(** The function and the rules are the same relation. *)
Lemma thread_step_spec t σ e t' σ' :
  thread_step t σ = Some (e, t', σ') ↔ steps_to t σ e t' σ'.
Proof.
  split.
  - destruct t as [[|r todo]|r todo|]; simpl; [done| | |done].
    + destruct (uses_map r) eqn:Hu, (poisoned σ) eqn:Hp; simpl.
      * destruct r; intros [= <- <- <-]; try (by apply step_lock_poisoned); by constructor.
      * destruct (Connections.held (registry σ)) eqn:Hh; simpl.
        { destruct (serve r (registry σ)) as [self| |] eqn:Hs; [|done..]. intros [= <- <- <-].
          destruct (serve_contended _ _ _ Hh Hu Hs) as (-> & now & callback & ->).
          rewrite with_registry_id. by constructor. }
        intros [= <- <- <-]. by constructor.
      * destruct r; try done. intros [= <- <- <-]. constructor.
      * destruct r; try done. intros [= <- <- <-]. constructor.
    + destruct (serve r _) as [self| |] eqn:Hs; [|done|]; intros [= <- <- <-]; by constructor.
  - intros [now callback todo σ0 Hp|r todo σ0 Hu Hr Hp|r todo σ0 Hu Hp Hh
      |now callback todo σ0 Hp Hh|addr todo σ0|r todo σ0 self Hs|r todo σ0 Hs]; simpl.
    + by rewrite Hp.
    + rewrite Hu Hp /=. destruct r; try done. by destruct (Hr now callback).
    + by rewrite Hu Hp Hh.
    + by rewrite Hp /Connections.try_read Hh /= with_registry_id.
    + done.
    + by rewrite Hs.
    + by rewrite Hs.
Qed.

Lemma pool_step_spec i cfg e cfg' :
  pool_step i cfg = Some (e, cfg') ↔
  ∃ t t', cfg.1 !! i = Some t ∧ steps_to t cfg.2 e t' cfg'.2 ∧ cfg'.1 = <[i := t']> cfg.1.
Proof.
  unfold pool_step. destruct cfg' as [pool' σ']. split.
  - destruct (cfg.1 !! i) as [t|]; [|done]. simpl.
    destruct (thread_step t cfg.2) as [[[e0 t'] σ0]|] eqn:Hs; [|done].
    intros [= <- <- <-]. exists t, t'. by rewrite -thread_step_spec.
  - intros (t & t' & -> & Hs%thread_step_spec & Hpool). simpl in *. by rewrite Hs /= Hpool.
Qed.

(** *** Sums over the pool *)

Lemma sum_list_insert (f : Thread → nat) pool i t t' :
  pool !! i = Some t →
  sum_list (f <$> <[i := t']> pool) + f t = sum_list (f <$> pool) + f t'.
Proof.
  revert i. induction pool as [|t0 pool IH]; intros [|i]; csimpl; try done.
  - intros [= ->]. lia.
  - intros Hi. specialize (IH i Hi). lia.
Qed.

Lemma sum_list_lookup (f : Thread → nat) pool i t :
  pool !! i = Some t → f t ≤ sum_list (f <$> pool).
Proof.
  revert i. induction pool as [|t0 pool IH]; intros [|i]; csimpl; try done.
  - intros [= ->]. lia.
  - intros Hi. specialize (IH i Hi). lia.
Qed.

Lemma holders_pos pool :
  0 < holders pool → ∃ i r todo, pool !! i = Some (Inside r todo).
Proof.
  unfold holders. induction pool as [|t pool IH]; csimpl; [lia|].
  destruct t as [todo|r todo|]; simpl; [|by exists 0, r, todo|].
  all: intros (i & r & todo' & Hi)%IH; by exists (S i), r, todo'.
Qed.

(** Two threads inside make two holders. *)
Lemma holders_two pool i j r r' todo todo' :
  pool !! i = Some (Inside r todo) → pool !! j = Some (Inside r' todo') → i ≠ j →
  2 ≤ holders pool.
Proof.
  unfold holders. revert i j. induction pool as [|t pool IH]; intros [|i] [|j]; csimpl; try done.
  - intros [= ->] Hj _. pose proof (sum_list_lookup occupied _ _ _ Hj). simpl in *. lia.
  - intros Hi [= ->] _. pose proof (sum_list_lookup occupied _ _ _ Hi). simpl in *. lia.
  - intros Hi Hj Hij. assert (i ≠ j) as Hne by congruence.
    pose proof (IH i j Hi Hj Hne). lia.
Qed.

(** *** Mutual exclusion *)

(** What a step does to the number of holders and to the mutex. *)
Lemma steps_to_held t σ e t' σ' :
  steps_to t σ e t' σ' →
  occupied t ≤ (if Connections.held (registry σ) then 1 else 0) →
  (if Connections.held (registry σ') then 1 else 0) + occupied t =
  (if Connections.held (registry σ) then 1 else 0) + occupied t'.
Proof.
  intros [now callback todo σ0 Hp|r todo σ0 Hu Hr Hp|r todo σ0 Hu Hp Hh
    |now callback todo σ0 Hp Hh|addr todo σ0|r todo σ0 self Hs|r todo σ0 Hs]; simpl;
    rewrite ?Hh //; try (apply serve_held in Hs as ->; simpl);
    destruct (Connections.held _); lia.
Qed.

Lemma steps_to_poison t σ e t' σ' :
  steps_to t σ e t' σ' →
  (poisoned σ = true → Connections.held (registry σ) = false) →
  poisoned σ' = true → Connections.held (registry σ') = false.
Proof.
  intros [now callback todo σ0 Hp|r todo σ0 Hu Hr Hp|r todo σ0 Hu Hp Hh
    |now callback todo σ0 Hp Hh|addr todo σ0|r todo σ0 self Hs|r todo σ0 Hs]; simpl;
    try done; try congruence.
  intros _ _. by apply serve_held in Hs.
Qed.

Lemma pool_step_ok i cfg e cfg' :
  pool_step i cfg = Some (e, cfg') → pool_ok cfg → pool_ok cfg'.
Proof.
  intros (t & t' & Ht & Hs & Hpool)%pool_step_spec. unfold pool_ok, holders. rewrite Hpool.
  pose proof (sum_list_insert occupied _ _ _ t' Ht) as Hsum.
  pose proof (sum_list_lookup occupied _ _ _ Ht) as Hle. intros [Hok Hp]. rewrite Hok in Hsum Hle.
  pose proof (steps_to_held _ _ _ _ _ Hs Hle). split; [lia|by eapply steps_to_poison].
Qed.

Lemma run_schedule_cons i schedule cfg trace cfg' :
  run_schedule (i :: schedule) cfg = Some (trace, cfg') ↔
  ∃ e cfg1 trace1, pool_step i cfg = Some (e, cfg1) ∧
    run_schedule schedule cfg1 = Some (trace1, cfg') ∧ trace = (i, e) :: trace1.
Proof.
  simpl. destruct (pool_step i cfg) as [[e cfg1]|]; simpl; [|by split; [|intros (? & ? & ? & ? & _)]].
  split.
  - destruct (run_schedule schedule cfg1) as [[trace1 cfg2]|] eqn:Hr; simpl; [|done].
    intros ?. simplify_eq. by exists e, cfg1, trace1.
  - intros (? & ? & trace1 & ? & Hr & ->). simplify_eq. by rewrite Hr.
Qed.

(** What every step keeps, every schedule keeps. *)
Lemma run_schedule_ind (P : Config → Prop) :
  (∀ i cfg e cfg', pool_step i cfg = Some (e, cfg') → P cfg → P cfg') →
  ∀ schedule cfg trace cfg', run_schedule schedule cfg = Some (trace, cfg') → P cfg → P cfg'.
Proof.
  intros Hstep. induction schedule as [|i schedule IH]; intros cfg trace cfg'.
  { by intros [= _ <-]. }
  intros (e & cfg1 & trace1 & Hs & Hr & _)%run_schedule_cons HP. eauto.
Qed.

Lemma pool_start_ok programs self : pool_ok (start programs self).
Proof.
  split; [|done]. unfold holders. simpl.
  induction programs as [|program programs IH]; csimpl; [done|]. by rewrite IH.
Qed.

Lemma run_schedule_ok schedule cfg trace cfg' :
  run_schedule schedule cfg = Some (trace, cfg') → pool_ok cfg → pool_ok cfg'.
Proof. apply (run_schedule_ind pool_ok), pool_step_ok. Qed.

Lemma pool_ok_exclusive cfg i j r r' todo todo' :
  pool_ok cfg →
  cfg.1 !! i = Some (Inside r todo) → cfg.1 !! j = Some (Inside r' todo') → i = j.
Proof.
  intros [Hok _] Hi Hj. destruct (decide (i = j)) as [|Hne]; [done|].
  pose proof (holders_two _ _ _ _ _ _ _ Hi Hj Hne) as Hle. rewrite Hok in Hle.
  destruct (Connections.held _); lia.
Qed.

(** *** One call after the other *)

Lemma serve_all_app requests requests' self :
  serve_all (requests ++ requests') self = serve_all requests self ≫= serve_all requests'.
Proof.
  revert self. induction requests as [|r requests IH]; intros self; [done|]. simpl.
  destruct (serve r self) as [self'| |]; [apply IH|done..].
Qed.

Lemma served_cons i e trace : served ((i, e) :: trace) = effect e ++ served trace.
Proof. done. Qed.

Lemma passed_cons i j e trace :
  passed j ((i, e) :: trace) = (if decide (i = j) then gone e else []) ++ passed j trace.
Proof. done. Qed.

(** Poison does not go away, and a thread dies of nothing else. *)
Lemma steps_to_sound t σ e t' σ' :
  steps_to t σ e t' σ' → poisoned σ' = false → poisoned σ = false ∧ e ≠ Died.
Proof. destruct 1; simpl; intros; split; congruence. Qed.

(** A step changes the registry as the call it serves, run alone, and
    not at all when it serves none. *)
Lemma steps_to_serial t σ e t' σ' :
  steps_to t σ e t' σ' → poisoned σ' = false →
  serve_all (effect e) (with_held false (registry σ)) = Returns (with_held false (registry σ')).
Proof.
  intros [now callback todo σ0 Hp|r todo σ0 Hu Hr Hp|r todo σ0 Hu Hp Hh
    |now callback todo σ0 Hp Hh|addr todo σ0|r todo σ0 self Hs|r todo σ0 Hs]; simpl;
    try done; try congruence.
  rewrite Hs /=. intros _. apply serve_held in Hs. simpl in Hs. by rewrite -Hs with_held_held.
Qed.

Lemma steps_to_rest t σ e t' σ' :
  steps_to t σ e t' σ' → e ≠ Died → rest t = gone e ++ rest t'.
Proof. by destruct 1. Qed.

Lemma steps_to_length t σ e t' σ' : steps_to t σ e t' σ' → work t' < work t.
Proof. destruct 1; simpl; lia. Qed.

--

__PROBLEM STATEMENT__
Among the lines above, find those that contain the word "constructor" and copy them.

__SOLVED EXERCISE__
      * destruct r; intros [= <- <- <-]; try (by apply step_lock_poisoned); by constructor.
          rewrite with_registry_id. by constructor. }
        intros [= <- <- <-]. by constructor.
      * destruct r; try done. intros [= <- <- <-]. constructor.
      * destruct r; try done. intros [= <- <- <-]. constructor.
    + destruct (serve r _) as [self| |] eqn:Hs; [|done|]; intros [= <- <- <-]; by constructor.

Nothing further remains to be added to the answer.